Wanted: Fiercely Private Extrovert. With a Blog.

As my late psychologist dad used to say, “Self-revelation is not for the squeamish, no matter what side of the couch you’re on.”

From my comfy perch on the left side of the couch, looking out through the left-hand living room window, I can see between the twisted grapevines and the thick branches of two osage orange trees on the ridge into the neighbor’s now-harvested cornfield. Save for a stray dangling brown leaf here and there, the trees have been wind-stripped down to their bones. Naked Acres is about ready to live up to its name for another winter.

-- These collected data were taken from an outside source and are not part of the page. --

(** *** Queries on delegations: amount, weighted amount and delegations. *)

Definition sum_delegations (l : list Delegation) : Z * Z * list Delegation :=
  (foldl (λ acc d, acc + d_Amount d) 0 l,
   foldl (λ acc d, acc + calculateWeightedDelegationAmount d) 0 l, l).

Definition CheckDelegation (s : DposStore) (validator delegator : option Address) :
    Res (Z * Z * list Delegation) :=
  match validator, delegator with
  | None, _ => Err (ErrMsg "request made with req.ValidatorAddress == nil")
  | _, None => Err (ErrMsg "request made with req.DelegatorAddress == nil")
  | Some v, Some d => Ok (sum_delegations (returnMatchingDelegations s v d))
  end.

Definition CheckAllDelegations (s : DposStore) (delegator : option Address) :
    Res (Z * Z * list Delegation) :=
  match delegator with
  | None => Err (ErrMsg "CheckAllDelegations called with req.DelegatorAddress == nil")
  | Some delegator =>
      Ok (sum_delegations (omap (λ d,
        if negb (local_compare (Local (di_Delegator d)) (Local delegator) =? 0) then None
        else GetDelegation s (di_Index d) (di_Validator d) (di_Delegator d))
        (loadDelegationList s)))
  end.

Definition ListDelegations (s : DposStore) (candidate : option Address) :
    Res (list Delegation * Z) :=
  match candidate with
  | None => Err (ErrMsg "ListDelegations called with req.Candidate == nil")
  | Some candidate =>
      let l := omap (λ d,
        if negb (local_compare (Local (di_Validator d)) (Local candidate) =? 0) then None
        else GetDelegation s (di_Index d) (di_Validator d) (di_Delegator d))
        (loadDelegationList s) in
      Ok (l, foldl (λ acc d, acc + d_Amount d) 0 l)
  end.

Definition ListAllDelegations (s : DposStore) : Res (list (list Delegation * Z)) :=
  foldr (λ candidate acc,
      response ← ListDelegations s (Some (c_Address candidate));
      rest ← acc;
      mret (response :: rest)) (mret []) (loadCandidateList s).

Definition CheckRewardDelegation (ctx : Ctx) (s : DposStore) (validator : option Address) :
    Res Delegation :=
  let delegator := ctx_sender ctx in
  match validator with
  | None => Err (ErrMsg "CheckRewardDelegation called with req.ValdiatorAddress == nil")
  | Some validator =>
      Ok (default (mkDelegation validator delegator REWARD_DELEGATION_INDEX 0 0 None
                     (TierMap 0) 0 BONDED "")
           (GetDelegation s REWARD_DELEGATION_INDEX validator delegator))
  end.
End Delegation.

(** Updating the first element that satisfies [p]: a pointer into a loaded list
    is changed in place. *)
Fixpoint alter_first {A} (p : A → bool) (f : A → A) (l : list A) : list A :=
  match l with
  | [] => []
  | x :: l => if p x then f x :: l else x :: alter_first p f l
  end.

(** ** Slashing of delegations

    [slashValidatorDelegations] changes the stored delegations, and in memory
    the statistic it is given, which is the result here.  It is also called
    when a candidate unregisters. *)
Section Slashing.
Context {LIB : DiademLib} {L : Type}.
Abbreviation W := (DWorld L).

Definition slashValidatorDelegations (statistic : ValidatorStatistic)
    (validatorAddress : Address) : M W ValidatorStatistic :=
  delegations ← from_store loadDelegationList;
  forM delegations (λ d,
    found ← from_store (λ s,
      GetDelegation s (di_Index d) (di_Validator d) (di_Delegator d));
    match found with
    | None => mret ()
    | Some delegation =>
        if local_compare (Local (d_Validator delegation)) (Local validatorAddress) =? 0 then
          slashPercentage ← deref (vs_SlashPercentage statistic);
          if IsZero slashPercentage then mret ()
          else
            let toSlash := CalculateFraction slashPercentage (d_Amount delegation) in
            on_store (SetDelegation (d_with_Amount (d_Amount delegation - toSlash) delegation))
        else mret ()
    end);;
  whitelistAmount ← deref (vs_WhitelistAmount statistic);
  whitelistAmount ←
    (if IsZero whitelistAmount then mret whitelistAmount
     else
       slashPercentage ← deref (vs_SlashPercentage statistic);
       mret (whitelistAmount - CalculateFraction slashPercentage whitelistAmount));
  mret (mkStatistic (vs_Address statistic) (vs_PubKey statistic) (Some whitelistAmount)
    (vs_LocktimeTier statistic) (vs_DelegationTotal statistic) (Some 0)).
End Slashing.

(** ** Candidate registration *)

Section Candidates.
Context {LIB : DiademLib} {L : Type} {TOKEN : ERC20 L}.
Abbreviation W := (DWorld L).

Definition addCandidateToStatisticList (req : WhitelistCandidateRequest) : M W unit :=
  candidate ← deref (wq_CandidateAddress req);
  found ← from_store (λ s, GetStatistic s candidate);
  let tierNumber := wq_LocktimeTier req in
  guard_not (3 <? tierNumber) (ErrMsg "Invalid whitelist tier");;
  match found with
  | None =>
      on_store (SetStatistic (mkStatistic candidate "" (wq_Amount req) tierNumber
        (Some 0) (Some 0)))
  | Some _ => throw (ErrMsg "Cannot whitelist an already whitelisted candidate.")
  end.

Definition WhitelistCandidate (ctx : Ctx) (req : WhitelistCandidateRequest) : M W unit :=
  state ← get_state;
  guard_not (negb (isOracle ctx state)) errOnlyOracle;;
  addCandidateToStatisticList req.

Definition RemoveWhitelistedCandidate (ctx : Ctx) (candidateAddress : option Address) :
    M W unit :=
  state ← get_state;
  guard_not (negb (isOracle ctx state)) errOnlyOracle;;
  candidate ← deref candidateAddress;
  found ← from_store (λ s, GetStatistic s candidate);
  match found with
  | None => throw (ErrMsg "Candidate is not whitelisted.")
  | Some statistic =>
      on_store (SetStatistic (mkStatistic (vs_Address statistic) (vs_PubKey statistic)
        (Some 0) (vs_LocktimeTier statistic) (vs_DelegationTotal statistic)
        (vs_SlashPercentage statistic)))
  end.

Definition ChangeWhitelistInfo (ctx : Ctx) (req : WhitelistCandidateRequest) : M W unit :=
  state ← get_state;
  guard_not (negb (isOracle ctx state)) errOnlyOracle;;
  let tierNumber := wq_LocktimeTier req in
  guard_not (3 <? tierNumber) (ErrMsg "Invalid whitelist tier");;
  candidate ← deref (wq_CandidateAddress req);
  found ← from_store (λ s, GetStatistic s candidate);
  match found with
  | None => throw (ErrMsg "Candidate is not whitelisted.")
  | Some statistic =>
      on_store (SetStatistic (mkStatistic (vs_Address statistic) (vs_PubKey statistic)
        (wq_Amount req) tierNumber (vs_DelegationTotal statistic)
        (vs_SlashPercentage statistic)))
  end.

Patrick loves to see the topography that secures and surrounds us as we move through these weeks of autumn, where all that is unnecessary is being flattened down or blown away or cleared by a mighty Hand. We know the slopes and curves of the fields are there on the other side of July’s rich and leaf-dressed woods, but we forget how the land beneath us rolls and heaves until the fields shift to a tawny brown and the tree line goes all stark and vulnerable. I say vulnerable, but those sycamores and musclewoods and black walnuts are the standing champions in our outdoor family. They even shelter and coddle the weaker mulberry saplings when the snowfall is wet and heavy. Not everyone survives, but they do their best, this tall and silent community of beings with roots sunk deep below and arms continually stretching to the blue or cloudy skies above. They take care of each other. Lessons there, my friends. Lessons.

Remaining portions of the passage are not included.